An introduction to CPD

The following guidance is for GPs who want to improve their CPD learning and work on their personal development plan.

You have likely been told that being a doctor requires lifelong learning, and continuing professional development shows your commitment to this. It is a chance for you to show your appraiser how you have recognised your learning needs, developed them and what you still need to learn. Your PDP is an ongoing part of your appraisal process, which enables you to determine your development needs year after year.

Man wearing a green jumper, smiling whilst looking at a laptop screen. A colleague is sat next to him.

Keeping up to date

CPD is your way of keeping up to date with clinical developments and growing your management and leadership knowledge to get the most out of your career as an independent GP.

The GMC requires you to do enough CPD to keep up to date across your scope of work. Your supporting information should cover all aspects of your practice and be of high quality to facilitate your learning and development. It should also help you identify areas for improvement in your practice.

The GMC does not have a fixed minimum requirement for supporting information, hours, or credits that you need to collect. However, the GMC advises against providing multiple examples that demonstrate reflection and learning the same skills. To prepare for your appraisal, we suggest reflecting on three instances of learning over the year that have led you to change your practice. Additionally, reflect on changes that you have made based on patient feedback/complaints and learning events.

What counts as CPD?

Examples include, but are not limited to:

  • Evening meetings run by your local health board/trust or RCGP faculty.
  • Day-long courses.
  • Clinical meetings/SEA meetings held in practice.
  • e-Learning modules from various sources. RCGP have a vast portfolio accessible free to members.
  • Webinars and podcasts.
  • If you look up something you weren’t sure about during morning surgery, reflect on it and record it.
  • Keep up with current affairs and reflect on how these may affect your clinical practice.
  • Mandatory CPD like BLS, fire safety, infection control, manual handling, etc. It can vary locally; it’s worth checking with your appraiser or workplace.

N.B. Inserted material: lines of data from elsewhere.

(* ===== verification/ThreadsLive.v ===== *)
(** * Progress of a due packet

    Once the head of the queue has been held long enough, the delivery thread hands it over
    after a bounded number of its own steps, whatever the other thread does. *)

From stdpp Require Import relations.
From Stdlib Require Import Sorted.
From S2P Require Import Prelude Rtp Ring Reorder ReorderSpec ReorderProps Guard Receiver Threads ThreadsProps ThreadsOrder.

(** ** Progress of a due packet *)

Lemma flush_oldest_mono mask base n : ∀ i slots f, f <= (flush_oldest mask base i n slots f).2.
Proof.
  induction n as [|n IH]; intros i slots f; cbn [flush_oldest]; [cbn; lia|].
  etransitivity; [|apply IH]. destruct (_ && _); lia.
Qed.

Lemma insert_flushed_nonneg b seq data now : 0 <= io_overflow_flushed (insert b seq data now).2.
Proof.
  unfold insert. destruct (ro_base_seq b) as [base|], (ro_highest_seq b); try done.
  destruct (_ <? 0); [done|]. unfold insert_tail.
  destruct (_ <? as_u16 _); [destruct (_ || _); [cbn; lia|]|].
  - match goal with |- context [flush_oldest ?m ?b ?i ?n ?s ?f] =>
      pose proof (flush_oldest_mono m b n i s f) as Hf; destruct (flush_oldest m b i n s f) as [sl fl] end.
    cbn [snd] in Hf. destruct (_ && _); [done|]. destruct (0 <? _); [|done].
    by destruct (mark_gaps _ _ _ _ _ _ _ _).
  - destruct (_ && _); [done|]. destruct (0 <? _); [|done]. by destruct (mark_gaps _ _ _ _ _ _ _ _).
Qed.

Lemma batch_flushed_nonneg batch now : ∀ b, 0 <= flushed_by (insert_batch b batch now).2.
Proof.
  induction batch as [|p batch IH]; intros b; cbn [insert_batch]; [done|].
  pose proof (insert_flushed_nonneg b (pr_seq p) (pr_payload p) now) as H.
  destruct (insert b _ _ now) as [b1 o]. specialize (IH b1).
  destruct (insert_batch b1 batch now) as [b2 os]. cbn in *. lia.
Qed.

Lemma count_filled_cons_pos d t cells : 0 < count_filled (SFilled d t :: cells).
Proof. unfold count_filled. cbn. lia. Qed.
Lemma received_balanced g st p now :
  wf g → is_u16 (pr_seq p) → jump_after_drain g (pr_seq p) = false →
  let r := insert g (pr_seq p) (pr_payload p) now in
  wf r.1 ∧ balanced g st r.1 (stats_received st p r.2) 0
    (mkTally (io_new_gaps r.2) (count_gaps (dropped_cells g (pr_seq p))) 0).
Proof.
  intros Hwf Hp Hj. destruct (insert_counts g (pr_seq p) (pr_payload p) now Hwf Hp Hj) as (Hwf' & H1 & H2 & H3).
  cbn zeta in *. split; [done|]. destruct (insert g _ _ now) as [g' [stale dup rec gaps fl]]. revert H1 H2 H3. open_outcome. intros.
  assert (Hf : 0 <= fl) by (rewrite H3; unfold count_filled; lia).
  split; unfold stats_received;
    cbn [st_packets_received st_duplicates st_reorder_drops st_packets_lost st_packets_recovered ta_marked ta_dropped ta_given_up
      io_stale io_duplicate io_recovered io_new_gaps io_overflow_flushed]; clear H3 Hwf Hwf'.
  - clear H2. destruct (Z.ltb_spec 0 fl), dup, stale; sum64.
  - clear H1. destruct rec; sum64.
Qed.

Lemma batch_balanced now batch : ∀ g rs ns st,
  wf g → Forall (λ p, is_u16 (pr_seq p)) batch → no_jump_batch g batch now = true →
  let r := insert_batch g batch now in
  wf r.1 ∧ balanced g st r.1 (account_batch rs ns st (zip batch r.2) now).2 0 (batch_tally g batch now).
Proof.
  induction batch as [|p batch IH]; intros g rs ns st Hwf Hb Hj.
  { split; [done|]. by apply balanced_same. }
  apply Forall_cons in Hb as [Hp Hb]. cbn [no_jump_batch] in Hj. apply andb_true_iff in Hj as [Hj1%negb_true_iff Hj2].
  destruct (received_balanced g st p now Hwf Hp Hj1) as [Hwf1 H1]. cbn zeta in *. cbn [insert_batch batch_tally].
  destruct (insert g (pr_seq p) (pr_payload p) now) as [g1 o]. cbn [fst snd] in *.
  destruct (IH g1 (rr_on_packet_received rs (pr_seq p) (pr_rtp_ts p) (pr_arrival_us p) (io_duplicate o))
    (NackSched.on_packet_received ns (pr_seq p) now).1 (stats_received st p o) Hwf1 Hb Hj2) as [Hwf2 H2].
  destruct (insert_batch g1 batch now) as [g2 os]. cbn [fst snd zip zip_with account_batch] in *. split; [done|].
  exact (balanced_trans _ _ _ _ _ _ 0 0 _ _ H1 H2).
Qed.

Lemma deliver_books room items : ∀ k st,
  let r := deliver room k items st in
  eq64 (st_reorder_drops r.2 + Z.of_nat (length r.1)) (st_reorder_drops st + count_delivered items) ∧
  eq64 (st_packets_lost r.2) (st_packets_lost st + count_lost items) ∧
  st_packets_received r.2 = st_packets_received st ∧ st_duplicates r.2 = st_duplicates st ∧
  st_packets_recovered r.2 = st_packets_recovered st.
Proof.
  unfold count_delivered, count_lost.
  induction items as [|[d s a|] items IH]; intros k st; cbn [deliver foldr].
  - cbn. split_and!; [exists 0; lia..|done|done|done].
  - destruct (room k).
    + specialize (IH (S k) st). destruct (deliver room (S k) items st) as [l st']. cbn [fst snd length] in *.
      destruct IH as (H1 & H2 & H3). split_and!; [clear H2; sum64|done|apply H3..].
    + specialize (IH (S k) (stats_drained st 0 1)). destruct (deliver room (S k) items _) as [l st'].
      cbn [fst snd stats_drained st_reorder_drops st_packets_lost st_packets_received st_duplicates st_packets_recovered] in *.
      destruct IH as (H1 & H2 & H3). destruct (fetch_add_eq64 (st_reorder_drops st) 1) as [k1 E1].
      destruct (fetch_add_eq64 (st_packets_lost st) 0) as [k2 E2]. rewrite E1 in H1. rewrite E2 in H2.
      split_and!; [clear H2 E2; sum64|clear H1 E1; sum64|apply H3..].
  - specialize (IH k (stats_drained st 1 0)). destruct (deliver room k items _) as [l st'].
    cbn [fst snd stats_drained st_reorder_drops st_packets_lost st_packets_received st_duplicates st_packets_recovered] in *.
    destruct IH as (H1 & H2 & H3). destruct (fetch_add_eq64 (st_reorder_drops st) 0) as [k1 E1].
    destruct (fetch_add_eq64 (st_packets_lost st) 1) as [k2 E2]. rewrite E1 in H1. rewrite E2 in H2.
    split_and!; [clear H2 E2; sum64|clear H1 E1; sum64|apply H3..].
Qed.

Top tips for continuing professional development

  • Keep a record of your CPD. You’ll be surprised how quickly you will be fulfilling your annual requirement.
  • Most CPD is done as part of your day job – you see a patient and think, ‘I really can’t remember the clinical features of thalassemia,’ and you look it up. This helps you expand your knowledge and enhance your skills.
  • CPD encompasses more than just clinical learning; it includes practice management, business skills, and leadership with clinical and non-clinical staff.
  • Vary your CPD topics across the GP curriculum to cover your entire scope of practice in the five-year revalidation cycle.
  • Pick what’s best for you, it’s your CPD.

Discover CPD opportunities

As a member of the college, you can participate in over 800 member events every year, both virtual and face-to-face. These events cover a wide range of clinical and non-clinical topics, most of which contribute to your CPD. You can stay updated with the upcoming events by checking the RCGP website, reading weekly faculty e-bulletins, and bi-monthly learning emails.

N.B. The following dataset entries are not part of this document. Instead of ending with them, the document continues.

(** Payloads that fit are not cut. *)
Lemma rx_payload_log (log : list log_entry) :
  Forall (λ '(_, _, payload), blen payload <= 2036) log →
  map (λ '(seq, _, payload), (seq, rx_payload payload)) (rev log) = map (λ '(seq, _, payload), (seq, payload)) (rev log).
Proof.
  intros H. apply map_ext_in. intros [[seq ts] payload] Hin. rewrite <- in_rev in Hin. apply list_elem_of_In in Hin.
  rewrite Forall_forall in H. specialize (H _ Hin). cbn in H. by rewrite rx_payload_short.
Qed.

(** What was delivered, against the log. *)
Lemma delivered_sublist first log bt t tr high c :
  refines bt t tr → received first log tr high c →
  map (λ p, (rd_rtp_seq p, rd_data p)) (th_sent t) `sublist_of`
  map (λ '(seq, _, payload), (seq, rx_payload payload)) (rev log).
Proof.
  intros [Hre _ Hout _ _ (off & Hoff & Hsub)] Hrv. rewrite Hoff in Hout.
  assert (Hok : trace_ok tr) by (eapply trace_reachable; [|exact Hre]; unfold DEFAULT_CAPACITY; lia).
  destruct (sublist_indexed _ off (th_sent t) _ (tr_sorted _ Hok) Hout Hsub) as (idx & Hso & Hf).
  assert (Hc : Forall2 (λ n p, ∃ ts, arrived log (n + c) (rd_rtp_seq p) ts (rd_data p)) idx (th_sent t)).
  { eapply Forall2_impl; [exact Hf|]. intros n p Hn. apply (tr_auth _ Hok) in Hn as [-> Hl]. by apply (rv_log _ _ _ _ _ Hrv) in Hl. }
  apply (sublist_lookup _ (map (λ n, Z.to_nat (n + c)) idx)).
  - clear -Hso Hc. revert Hc. generalize (th_sent t). induction Hso as [|n idx _ IH Hall]; intros l Hc; [constructor|].
    apply Forall2_cons_inv_l in Hc as (p & l' & (ts & payload & [Hn _] & _) & Hc & ->). cbn. constructor; [by eapply IH|].
    apply List.Forall_map. rewrite Forall_forall in *. intros m Hm. specialize (Hall m Hm). lia.
  - clear -Hc. induction Hc as [|n p idx l (ts & payload & [_ Hn] & Hp) _ IH]; [constructor|].
    cbn [map]. constructor; [|exact IH]. rewrite list_lookup_fmap, Hp.
    exact (f_equal (fmap (λ '(seq, _, payload), (seq, rx_payload payload))) Hn).
Qed.

End system.
Arguments system St : clear implicits.

(** ** Runs by evaluation *)

(** What may happen next: an event of the sender, a step of a thread of the receiver, time
    passing, or a burst of datagrams, each by its position on the wire or from a stranger. *)
Inductive sys_action : Type :=
  | ASender (ev : sender_event)
  | ADrain
  | ARecv
  | ATick (dt : Z)
  | ABurst (from_stranger : SocketAddr) (items : list (nat + bytes)).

Our online portal hosts a wide range of e-Learning resources, including the newly launched First5 Pathway. This pathway is designed to cater to the learning needs of GPs, based on five specific learning outcomes identified by the RCGP. All resources on the pathway have been curated by First5 GPs, and you can choose the learning materials most relevant to your needs. Watch for our weekly e-bulletin, where we communicate new e-Learning opportunities.

There are many opportunities outside the RCGP should you top up your CPD further. Your local hospital may offer a weekly grand round, open to all, or study days on specific subjects. The BMA,, Fourteen Fish, Red Whale, and others offer excellent e-Learning resources for paying members.

Holding educational meetings, creating, or joining a CPD group, or chatting with a colleague can count as CPD if you reflect and apply your learning to practice.

Everyone learns differently. Your learning journey will differ from your friends and colleagues, and that’s OK. While some people learn well by sitting in a lecture hall for six hours, others need something more interactive or individual online learning.

About the writers

The RCGP membership value team is here to support you across your membership, your career, and your wellbeing.